Report the tally of lines featuring the word "Instance" in the entries below, without anything else.

[Collected data]
####################
(** * kubebuilder-declarative-pattern: watch registry and object transforms

    A shallow embedding of the Go sources

    - [pkg/patterns/declarative] : [watchAll.Notify], [uniqueGroupVersionKind],
      [applyImageRegistry], [applyImagePullSecret],
      [applyPrivateRegistryToContainer], [transformApplication],
      [uniqueGroupKind];
    - [pkg/patterns/addon] : [TransformApplicationFromStatus].

    Conventions.  A Go [error] is an [option Err] ([None] is [nil]).  A Go
    [map[string]interface{}] is a [gmap string Value].  A Go map that is only
    ranged over is the list of its keys in insertion order, and the order in
    which [range] visits them is an explicit input (a choice sequence),
    because the language leaves it unspecified.  Pointers into
    [objects.Items] are indices into the list of items. *)

From Stdlib Require Import Ascii String.
From stdpp Require Import base strings list gmap sets fin_maps.

Open Scope string_scope.
Open Scope list_scope.

#[local] Set Warnings "-register-all,-clear-no-such-hyp".

(** ** Go library types *)

Module schema.
(** [k8s.io/apimachinery/pkg/runtime/schema.GroupVersionKind]. *)
Record GroupVersionKind : Type :=
  mk { Group : string; Version : string; Kind : string }.

(** [GroupVersionKind.String]: [Group + "/" + Version + ", Kind=" + Kind]. *)
Definition String (gvk : GroupVersionKind) : string :=
  Group gvk +:+ "/" +:+ Version gvk +:+ ", Kind=" +:+ Kind gvk.

Definition to_tuple (gvk : GroupVersionKind) : string * string * string :=
  (Group gvk, Version gvk, Kind gvk).
Definition of_tuple (t : string * string * string) : GroupVersionKind :=
  mk t.1.1 t.1.2 t.2.

#[global] Instance eq_dec : EqDecision GroupVersionKind.
Proof. solve_decision. Defined.

#[global] Instance countable : Countable GroupVersionKind.
Proof. by apply (inj_countable' to_tuple of_tuple); intros []. Defined.
End schema.

Module metav1.
(** [k8s.io/apimachinery/pkg/apis/meta/v1.GroupKind]. *)
Record GroupKind : Type := mk { Group : string; Kind : string }.

(** [GroupKind.String]: the kind alone when the group is empty, else
    [Kind + "." + Group]. *)
Definition String (gk : GroupKind) : string :=
  if decide (Group gk = "") then Kind gk else Kind gk +:+ "." +:+ Group gk.

#[global] Instance eq_dec : EqDecision GroupKind.
Proof. solve_decision. Defined.

(** [metav1.ObjectMeta], the two fields [Notify] fills in. *)
Record ObjectMeta : Type := mkMeta { Name : string; Namespace : string }.

(** [metav1.ListOptions], the field [Notify] fills in. *)
Record ListOptions : Type := mkList { LabelSelector : string }.
End metav1.

(** ** Go runtime: ranging over a map, [sort.Slice], [strings.Split] *)

Module gomap.
Section keys.
Context {K : Type} `{EqDecision K}.

(** [m[k] = struct{}{}] on a map used as a set: the keys in insertion
    order. *)
Definition insert (k : K) (keys : list K) : list K :=
  if decide (k ∈ keys) then keys else keys ++ [k].

(** [for k := range m]: every key is visited once, in an order the
    language does not fix.  The order is read off a choice sequence:
    each number selects (modulo the number of keys left) the next key. *)
Fixpoint pick (n : nat) (choices : list nat) (keys : list K) : list K :=
  match n with
  | O => []
  | S n' =>
      let i := (hd 0 choices) `mod` (length keys) in
      match keys !! i with
      | Some k => k :: pick n' (tl choices) (delete i keys)
      | None => []
      end
  end.

Definition range (choices : list nat) (keys : list K) : list K :=
  pick (length keys) choices keys.
End keys.
End gomap.

Module gosort.
Section slice.
Context {A : Type}.

(** The comparator handed to [sort.Slice] closes over the slice and
    receives two indices. *)
Definition Less : Type := list A → nat → nat → bool.

Definition swap (s : list A) (i j : nat) : list A :=
  match s !! i, s !! j with
  | Some x, Some y => <[i:=y]> (<[j:=x]> s)
  | _, _ => s
  end.

(** [for j := i; j > 0 && less(j, j-1); j-- { swap(j, j-1) }] *)
Fixpoint sink (less : Less) (s : list A) (j : nat) : list A :=
  match j with
  | O => s
  | S j' => if less s j j' then sink less (swap s j j') j' else s
  end.
(** The reactor has run the delayed calls of [due] between [w] and [w']:
    reservations were only removed; the reservation of every call that ran
    is gone; delayed calls that were not due are untouched, the others
    changed at most their [called] flag; the clock did not move. *)
Definition timers_ran (due : list (N * Ref)) : relation World := λ w w',
  (∀ id x, inboundConnections (service w') !! id = Some x →
           inboundConnections (service w) !! id = Some x)
  ∧ (∀ p id, p ∈ due →
       dc_cancelled (delayedCalls w !!! p.2) = false →
       dc_func (delayedCalls w !!! p.2) = inboundConnections_pop id →
       inboundConnections (service w') !! id = None)
  ∧ (∀ call, call ∉ due.*2 → delayedCalls w' !! call = delayedCalls w !! call)
  ∧ (∀ call, is_Some (delayedCalls w' !! call) ↔ is_Some (delayedCalls w !! call))
  ∧ (∀ call, dc_time (delayedCalls w' !!! call) = dc_time (delayedCalls w !!! call)
             ∧ dc_func (delayedCalls w' !!! call) = dc_func (delayedCalls w !!! call)
             ∧ dc_cancelled (delayedCalls w' !!! call)
               = dc_cancelled (delayedCalls w !!! call))
  ∧ seconds w' = seconds w
  ∧ pendingTimedCalls w' = pendingTimedCalls w
  ∧ next_ref w' = next_ref w
  ∧ _lastConnID (service w') = _lastConnID (service w).

(** Between [w] and [w'] reservations were only taken out of the table
    and timers only cancelled: the timer of every reservation that is
    still there is untouched, every delayed call keeps its due time and its
    function, and the clock, the reactor's queue and the counter are as
    they were. *)
Definition res_shrunk : relation World := λ w w',
  (∀ id x, inboundConnections (service w') !! id = Some x →
           inboundConnections (service w) !! id = Some x)
  ∧ (∀ id cwait call,
       inboundConnections (service w') !! id = Some (cwait, call) →
       delayedCalls w' !! call = delayedCalls w !! call)
  ∧ (∀ call, is_Some (delayedCalls w' !! call) ↔ is_Some (delayedCalls w !! call))
  ∧ (∀ call, dc_time (delayedCalls w' !!! call) = dc_time (delayedCalls w !!! call)
             ∧ dc_func (delayedCalls w' !!! call) = dc_func (delayedCalls w !!! call))
  ∧ _lastConnID (service w') = _lastConnID (service w)
  ∧ pendingTimedCalls w' = pendingTimedCalls w
  ∧ seconds w' = seconds w
  ∧ (next_ref w ≤ next_ref w')%nat.

(** What stays true of the reservation made under [id], with counter value
    [lcid], waiter [waiter] and timer [call] due at [T], whatever happens
    afterwards: the counter has moved on; the timer exists and keeps its
    due time and its function; the table holds under [id] nothing but that
    reservation; and every reservation has its timer. *)
Definition reservation_inv
  (id : string) (lcid : N) (waiter : ConnectionWaiter) (call : Ref) (T : N) (w : World)
  : Prop :=
  (lcid < _lastConnID (service w))%N
  ∧ call < next_ref w
  ∧ (∃ c, delayedCalls w !! call = Some c
          ∧ dc_time c = T ∧ dc_func c = inboundConnections_pop id)
  ∧ (∀ x, inboundConnections (service w) !! id = Some x → x = (waiter, call))
  ∧ res_inv w.


From Stdlib Require Import DecimalZ.

(** * More of the module *)

(** ** Q2QAddress: comparison and hashing *)

(** Python 2's [cmp] on two values that are [None] or a string: [None]
    sorts before every string, strings compare byte by byte. *)
Definition cmp_resource (r1 r2 : option string) : comparison :=
  match r1, r2 with
  | None, None => Eq
  | None, Some _ => Lt
  | Some _, None => Gt
  | Some a, Some b => String.compare a b
  end.

(** [Q2QAddress.__cmp__] for [other] a [Q2QAddress]: the tuples
    [(domain, resource)] are compared, the first difference deciding. *)
Definition Q2QAddress_cmp (self other : Q2QAddress) : comparison :=
  match String.compare (domain self) (domain other) with
  | Eq => cmp_resource (resource self) (resource other)
  | c => c
  end.

(** [Q2QAddress.__hash__], over the interpreter's [hash] of a string. *)
Definition Q2QAddress_hash (hash : string → Z) (self : Q2QAddress) : Z :=
  hash (Q2QAddress_str self).

(** ** The certificate store *)

(** [DefaultCertificateStore.addUser] *)
Definition addUser (self : DefaultCertificateStore) (domain username privateSecret : string)
  : DefaultCertificateStore :=
  mkDefaultCertificateStore (remoteStore self) (localStore self)
    (<[(domain, username) := privateSecret]> (users self)).

(** [DefaultCertificateStore.getSelfSignedCertificate]: the Deferred has
    fired with the certificate or failed with [KeyError]. *)
Definition getSelfSignedCertificate (self : DefaultCertificateStore) (domainName : string)
  : Res Certificate :=
  match remoteStore self !! domainName with
  | Some cert => Ok cert
  | None => Raise KeyError
  end.
(** [_parse_optional]: [Ok None] for a string meant as an argument,
    [Ok (Some t)] for one meant as an option. *)
Definition _parse_optional (arg_string : string) : result (option option_tuple) :=
  match arg_string with
  | EmptyString => Ok None
  | String c rest =>
      if negb (Ascii.eqb c "-") then Ok None
      else
        match lookup arg_string _option_string_actions with
        | Some a => Ok (Some (Some a, arg_string, None))
        | None =>
            if String.eqb rest "" then Ok None
            else
              let exact :=
                match split1 "=" arg_string with
                | Some (option_string, explicit_arg) =>
                    match lookup option_string _option_string_actions with
                    | Some a => Some (Some a, option_string, Some explicit_arg)
                    | None => None
                    end
                | None => None
                end in
              match exact with
              | Some t => Ok (Some t)
              | None =>
                  match _get_option_tuples arg_string with
                  | _ :: _ :: _ => parser_error
                  | [t] => Ok (Some t)
                  | [] =>
                      if looks_like_negative_number arg_string then Ok None
                      else if contains " " arg_string then Ok None
                      else Ok (Some (None, arg_string, None))
                  end
              end
        end
  end.

(** One command-line string with its reading: the letters [A], [O]
    and [-] of [arg_strings_pattern]. *)
Inductive arg : Type :=
| ArgA (arg_string : string)
| ArgO (arg_string : string) (t : option_tuple)
| ArgDashDash.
####################
WRITTEN ANSWER: 3